(* ===== verification/Scheduler.v ===== *)
(** * Scheduler

    [OpportunityScheduler] of [consciousness/opportunities.py]: one bounded pending record
    per chat, a ready queue and a fixed pool of workers. Between two awaits the code is one
    atomic step: the synchronous calls of producers, a worker that takes work up to its
    handler, and a worker whose handler came back. The pending records are shared objects:
    a worker keeps the record it handles while producers merge into it, cancel it or
    replace it, so records live in a heap and are compared by reference. The dispositions
    are a log in place of the counters and the callback. A handler comes back, fails, or is
    cancelled by [stop]; one that cancels itself, and producers that run while [stop] waits
    for its workers, are not modelled. *)

From Stdlib Require Import ZArith Lia Ascii.
From S2P Require Import Prelude Tables Json Identity.

Section Scheduler.
  Context `{Sha256}.

(** ** Opportunities *)

Definition OPPORTUNITY_ID_VERSION : string := "p1".

Record ParticipationOpportunity := MkOpportunity {
  op_id : string;
  op_channel : string;
  op_chat_id : string;
  op_trigger : string;
  op_sources : list string;
  op_revision : Z;
  op_epoch : Z;
  op_created_ms : Z;
  op_lane : string;
}.

(** [opportunity_id_for] *)
Definition opportunity_id_for (channel chat_id : string) (epoch : Z) (lane : string) (sources : list string) (revision : Z)
    : string :=
  "opp-" +:+ String.substring 0 32 (sha256_hex (join "|"
    [OPPORTUNITY_ID_VERSION; channel; chat_id; pretty epoch; lane; join "," (order_by String.leb sources); pretty revision])).

(** ** Pending records *)

Record PendingChat := MkPending {
  pc_channel : string;
  pc_chat_id : string;
  pc_epoch : Z;
  pc_lane : string;
  pc_sources : list string;
  pc_bytes : Z;
  pc_revision : Z;
  pc_trigger : string;
  pc_first_ms : Z;
  pc_last_ms : Z;
  pc_dropped : Z;
  pc_queued : bool;
  pc_reported : list string;
}.
#[export] Instance eta_pending : Updatable PendingChat :=
  λ r, MkPending (pc_channel r) (pc_chat_id r) (pc_epoch r) (pc_lane r) (pc_sources r) (pc_bytes r) (pc_revision r)
         (pc_trigger r) (pc_first_ms r) (pc_last_ms r) (pc_dropped r) (pc_queued r) (pc_reported r).

Definition pc_key (r : PendingChat) : string * string := (pc_channel r, pc_chat_id r).

(** [unreported] *)
Definition unreported (r : PendingChat) : list string := List.filter (λ x, negb (str_in x (pc_reported r))) (pc_sources r).

Definition size_of (token : string) : Z := Z.of_nat (String.length token).

(** [_drop_oldest]: the record, what fell out, and whether a handler had it *)
Definition drop_oldest (r : PendingChat) : PendingChat * option string * bool :=
  match pc_sources r with
  | [] => (r, None, false)
  | oldest :: rest =>
      (r <| pc_sources := rest |>
         <| pc_reported ::= List.filter (λ x, negb (x =?s oldest)) |>
         <| pc_bytes ::= (λ b, Z.max 0 (b - size_of oldest)) |>, Some oldest, str_in oldest (pc_reported r))
  end.

Record limits := MkLimits {
  lm_pending_chats : nat;
  lm_refs : nat;
  lm_bytes : Z;
  lm_ttl_ms : Z;
}.

(** The account of a merge: references added, unreported ones dropped, all dropped. *)
Record merge_result := MkMerge { mg_record : PendingChat; mg_added : nat; mg_dropped : list string; mg_count : Z }.
#[export] Instance eta_merge : Updatable merge_result :=
  λ m, MkMerge (mg_record m) (mg_added m) (mg_dropped m) (mg_count m).

Definition drop_one (m : merge_result) : merge_result :=
  let '(r, dropped, was_reported) := drop_oldest (mg_record m) in
  m <| mg_record := r <| pc_dropped ::= Z.add 1 |> |>
    <| mg_dropped ::= (λ l, match dropped with Some x => if was_reported then l else l ++ [x] | None => l end) |>
    <| mg_count ::= Z.add 1 |>.

(** [while source_bytes + size > max_bytes and source_event_ids: ...]; one round per source *)
Fixpoint make_room (fuel : nat) (max_bytes size : Z) (m : merge_result) : merge_result :=
  match fuel with
  | O => m
  | S fuel' =>
      if (max_bytes <? pc_bytes (mg_record m) + size) && negb (bool_decide (pc_sources (mg_record m) = []))
      then make_room fuel' max_bytes size (drop_one m)
      else m
  end.

(** One reference of [_merge_sources]. The set of seen tokens starts as the sources and only
    grows, so a token that was dropped in this merge is not added again. *)
Definition merge_token (lim : limits) (acc : merge_result * list string) (token : string) : merge_result * list string :=
  let (m, seen) := acc in
  if str_in token seen then (m, seen) else
  let size := size_of token in
  let m1 := if (lm_refs lim <=? length (pc_sources (mg_record m)))%nat then drop_one m else m in
  let m2 := make_room (length (pc_sources (mg_record m1))) (lm_bytes lim) size m1 in
  if lm_bytes lim <? pc_bytes (mg_record m2) + size
  then (m2 <| mg_record ::= (λ r, r <| pc_dropped ::= Z.add 1 |>) |> <| mg_dropped ::= (λ l, l ++ [token]) |>
           <| mg_count ::= Z.add 1 |>, seen)
  else (m2 <| mg_record ::= (λ r, r <| pc_sources ::= (λ l, l ++ [token]) |> <| pc_bytes ::= Z.add size |>) |>
           <| mg_added ::= S |>, token :: seen).

(** [_merge_sources] *)
Definition merge_sources (lim : limits) (r : PendingChat) (tokens : list string) : merge_result :=
  (foldl (merge_token lim) (MkMerge r 0 [] 0, pc_sources r) tokens).1.

(** ** The scheduler's state *)

(** A worker is idle, or inside the handler with its record and the opportunity it was given. *)
Definition pool_worker := option (nat * ParticipationOpportunity).

Record scheduler := MkScheduler {
  sd_heap : list PendingChat;
  sd_pending : gmap (string * string) nat;
  sd_ready : list (string * string);
  sd_active : gset (string * string);
  sd_cancelled : gset (string * string);
  sd_evaluated : gmap (string * string * string) Z;
  sd_workers : list pool_worker;
  sd_running : bool;
  sd_log : list (string * ParticipationOpportunity);
}.
#[export] Instance eta_scheduler : Updatable scheduler :=
  λ s, MkScheduler (sd_heap s) (sd_pending s) (sd_ready s) (sd_active s) (sd_cancelled s) (sd_evaluated s) (sd_workers s)
         (sd_running s) (sd_log s).

(** [__init__]; not running yet *)
Definition new_scheduler (workers : nat) : scheduler := MkScheduler [] ∅ [] ∅ ∅ ∅ (replicate workers None) false [].

(** [_dispose] and the "started" callback *)
Definition dispose (what : string) (o : ParticipationOpportunity) (s : scheduler) : scheduler :=
  s <| sd_log ::= (λ l, l ++ [(what, o)]) |>.

Definition set_record (ref : nat) (r : PendingChat) (s : scheduler) : scheduler := s <| sd_heap ::= <[ref := r]> |>.

(** [_as_opportunity] *)
Definition as_opportunity (r : PendingChat) : ParticipationOpportunity :=
  let retained := match unreported r with [] => pc_sources r | l => l end in
  MkOpportunity (opportunity_id_for (pc_channel r) (pc_chat_id r) (pc_epoch r) (pc_lane r) retained (pc_revision r))
    (pc_channel r) (pc_chat_id r) (pc_trigger r) retained (pc_revision r) (pc_epoch r) (pc_first_ms r) (pc_lane r).

(** ** Producers *)

Record OfferResult := MkOffer {
  of_accepted : bool;
  of_retained : list string;
  of_dropped : list string;
  of_dropped_count : Z;
}.
Definition refused : OfferResult := MkOffer false [] [] 0.

Definition op_key (o : ParticipationOpportunity) : string * string := (op_channel o, op_chat_id o).
Definition op_lane_key (o : ParticipationOpportunity) : string * string * string := (op_channel o, op_chat_id o, op_lane o).

(** The references that count. *)
Definition offered_tokens (o : ParticipationOpportunity) : list string := List.filter str_true (map py_strip (op_sources o)).

Definition fresh_pending (o : ParticipationOpportunity) : PendingChat :=
  MkPending (op_channel o) (op_chat_id o) (op_epoch o) (op_lane o) [] 0 0 "inbound" (op_created_ms o) (op_created_ms o) 0 false [].

(** The record the offer goes to; [None]: refused, and why. *)
Definition record_for (lim : limits) (o : ParticipationOpportunity) (s : scheduler) : string + nat * scheduler :=
  match sd_pending s !! op_key o with
  | None =>
      if negb (existsb (λ x, str_true (py_strip x)) (op_sources o)) then inl "empty"
      else if op_revision o <=? default (-1) (sd_evaluated s !! op_lane_key o) then inl "duplicate"
      else if (lm_pending_chats lim <=? size (sd_pending s))%nat then inl "queue_full"
      else let ref := length (sd_heap s) in
           inr (ref, s <| sd_heap ::= (λ h, h ++ [fresh_pending o]) |> <| sd_pending ::= <[op_key o := ref]> |>)
  | Some ref =>
      match sd_heap s !! ref with
      | Some r =>
          if negb (op_epoch o =? pc_epoch r)
          then inr (ref, set_record ref (r <| pc_sources := [] |> <| pc_bytes := 0 |> <| pc_revision := 0 |> <| pc_dropped := 0 |>
                                           <| pc_epoch := op_epoch o |> <| pc_lane := op_lane o |>
                                           <| pc_first_ms := op_created_ms o |>) (dispose "cancelled" o s))
          else inr (ref, s)
      | None => inr (ref, s)
      end
  end.

(** [offer_with_result] *)
Definition offer_with_result (lim : limits) (o : ParticipationOpportunity) (s : scheduler) : OfferResult * scheduler :=
  let key := op_key o in
  if bool_decide (key ∈ sd_cancelled s) then (refused, dispose "cancelled" o s) else
  match record_for lim o s with
  | inl reason => (refused, dispose reason o s)
  | inr (ref, s1) =>
  match offered_tokens o with
  | [] => (refused, dispose "empty" o (s1 <| sd_pending ::= delete key |>))
  | tokens =>
  match sd_heap s1 !! ref with
  | None => (refused, s1)
  | Some r =>
      let m := merge_sources lim r tokens in
      let r1 := mg_record m in
      if (mg_added m =? 0)%nat then
        let s2 := dispose "duplicate" o (set_record ref r1 s1) in
        (MkOffer false (pc_sources r1) (mg_dropped m) (mg_count m),
         if negb (bool_decide (key ∈ sd_active s2)) && bool_decide (unreported r1 = [])
         then s2 <| sd_pending ::= delete key |> else s2)
      else
        let r2 := r1 <| pc_revision ::= Z.max (op_revision o) |> <| pc_last_ms := op_created_ms o |> <| pc_trigger := op_trigger o |> in
        (MkOffer true (pc_sources r2) (mg_dropped m) (mg_count m),
         if pc_queued r2 then set_record ref r2 s1
         else (set_record ref (r2 <| pc_queued := true |>) s1) <| sd_ready ::= (λ l, l ++ [key]) |>)
  end
  end
  end.

(** [cancel_chat] *)
Definition cancel_chat (key : string * string) (s : scheduler) : bool * scheduler :=
  let s1 := s <| sd_pending ::= delete key |> <| sd_cancelled ::= (λ c, {[key]} ∪ c) |> in
  match sd_pending s !! key ≫= λ ref, sd_heap s !! ref with
  | Some r => (true, dispose "cancelled" (as_opportunity r) s1)
  | None => (false, s1)
  end.

(** [release_chat] *)
Definition release_chat (key : string * string) (s : scheduler) : scheduler := s <| sd_cancelled ::= (λ c, c ∖ {[key]}) |>.

(** Raising an in-process watermark. *)
Definition raise_evaluated (lane_key : string * string * string) (revision : Z) (s : scheduler) : scheduler :=
  s <| sd_evaluated ::= (λ e, <[lane_key := Z.max (default (-1) (e !! lane_key)) revision]> e) |>.

(** [mark_considered] *)
Definition scheduler_considered (key : string * string) (revision : Z) (lane : string) (s : scheduler) : scheduler :=
  raise_evaluated (key.1, key.2, lane) revision s.

(** ** Workers *)

(** [_retire] *)
Definition retire (ref : nat) (s : scheduler) : scheduler :=
  match sd_heap s !! ref with
  | None => s
  | Some r =>
      if negb (bool_decide (sd_pending s !! pc_key r = Some ref)) then s
      else match unreported r with
      | [] => s <| sd_pending ::= delete (pc_key r) |>
      | _ => if pc_queued r then s
             else (set_record ref (r <| pc_queued := true |>) s) <| sd_ready ::= (λ l, l ++ [pc_key r]) |>
      end
  end.

(** The [finally] of [_worker] for one record. *)
Definition finish_record (ref : nat) (s : scheduler) : scheduler :=
  match sd_heap s !! ref with
  | None => s
  | Some r =>
      retire ref (raise_evaluated (pc_channel r, pc_chat_id r, pc_lane r) (pc_revision r)
                    (s <| sd_active ::= (λ a, a ∖ {[pc_key r]}) |>))
  end.

Definition set_worker (i : nat) (w : pool_worker) (s : scheduler) : scheduler := s <| sd_workers ::= <[i := w]> |>.

(** A worker that found work: [_worker] from [_next_ready] to the handler's await *)
Definition worker_take (lim : limits) (i : nat) (now : Z) (s : scheduler) : option scheduler :=
  match sd_workers s !! i, sd_ready s with
  | Some None, key :: rest =>
      if negb (sd_running s) then None else
      let s1 := s <| sd_ready := rest |> in
      match sd_pending s1 !! key ≫= λ ref, (λ r, (ref, r)) <$> (sd_heap s1 !! ref) with
      | None => Some s1
      | Some (ref, r) =>
          let r1 := r <| pc_queued := false |> in
          let s2 := set_record ref r1 s1 in
          if bool_decide (key ∈ sd_active s2) then Some s2 else
          let o := as_opportunity r1 in
          let r2 := r1 <| pc_reported ::= (λ l, l ++ pc_sources r1) |> in
          let s3 := set_record ref r2 (s2 <| sd_active ::= (λ a, {[key]} ∪ a) |>) in
          if lm_ttl_ms lim <? now - pc_first_ms r2
          then Some (finish_record ref (dispose "expired" o s3))
          else Some (set_worker i (Some (ref, o)) (dispose "started" o s3))
      end
  | _, _ => None
  end.

(** The handler of a worker came back, or failed. *)
Definition worker_done (i : nat) (failed : bool) (s : scheduler) : option scheduler :=
  match sd_workers s !! i with
  | Some (Some (ref, o)) =>
      let s1 := set_worker i None s in
      Some (finish_record ref (if failed then dispose "handler_failed" o s1 else s1))
  | _ => None
  end.

(** [start] *)
Definition scheduler_start (s : scheduler) : scheduler :=
  if sd_running s then s else s <| sd_running := true |>.

(** One worker that is cancelled. *)
Definition cancel_worker (s : scheduler) (w : pool_worker) : scheduler :=
  match w with Some (ref, o) => finish_record ref (dispose "cancelled" o s) | None => s end.

(** [stop]: the workers are cancelled one after the other, then everything is cleared *)
Definition scheduler_stop (s : scheduler) : scheduler :=
  let s1 := foldl cancel_worker (s <| sd_running := false |>) (sd_workers s) in
  s1 <| sd_workers ::= map (λ _, None) |> <| sd_pending := ∅ |> <| sd_ready := [] |> <| sd_active := ∅ |> <| sd_cancelled := ∅ |>.

(** ** Runs *)

Inductive sched_op :=
| SOffer (o : ParticipationOpportunity)
| SCancel (key : string * string)
| SRelease (key : string * string)
| SConsider (key : string * string) (revision : Z) (lane : string)
| STake (i : nat) (now : Z)
| SDone (i : nat) (failed : bool)
| SStart
| SStop.

(** One atomic step; a step of a worker that is not ready does nothing. *)
Definition sched_step (lim : limits) (op : sched_op) (s : scheduler) : scheduler :=
  match op with
  | SOffer o => (offer_with_result lim o s).2
  | SCancel key => (cancel_chat key s).2
  | SRelease key => release_chat key s
  | SConsider key revision lane => scheduler_considered key revision lane s
  | STake i now => default s (worker_take lim i now s)
  | SDone i failed => default s (worker_done i failed s)
  | SStart => scheduler_start s
  | SStop => scheduler_stop s
  end.

Definition sched_run (lim : limits) (ops : list sched_op) (s : scheduler) : scheduler :=
  foldl (λ s op, sched_step lim op s) s ops.

End Scheduler.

◆ **Prompt**:
Print the lines above from the one with "(** A worker that" through the one with "if bool_decide (key ∈ sd_active", both included, exactly as written and nothing more.

◆ **Worked solution**:
(** A worker that found work: [_worker] from [_next_ready] to the handler's await *)
Definition worker_take (lim : limits) (i : nat) (now : Z) (s : scheduler) : option scheduler :=
  match sd_workers s !! i, sd_ready s with
  | Some None, key :: rest =>
      if negb (sd_running s) then None else
      let s1 := s <| sd_ready := rest |> in
      match sd_pending s1 !! key ≫= λ ref, (λ r, (ref, r)) <$> (sd_heap s1 !! ref) with
      | None => Some s1
      | Some (ref, r) =>
          let r1 := r <| pc_queued := false |> in
          let s2 := set_record ref r1 s1 in
          if bool_decide (key ∈ sd_active s2) then Some s2 else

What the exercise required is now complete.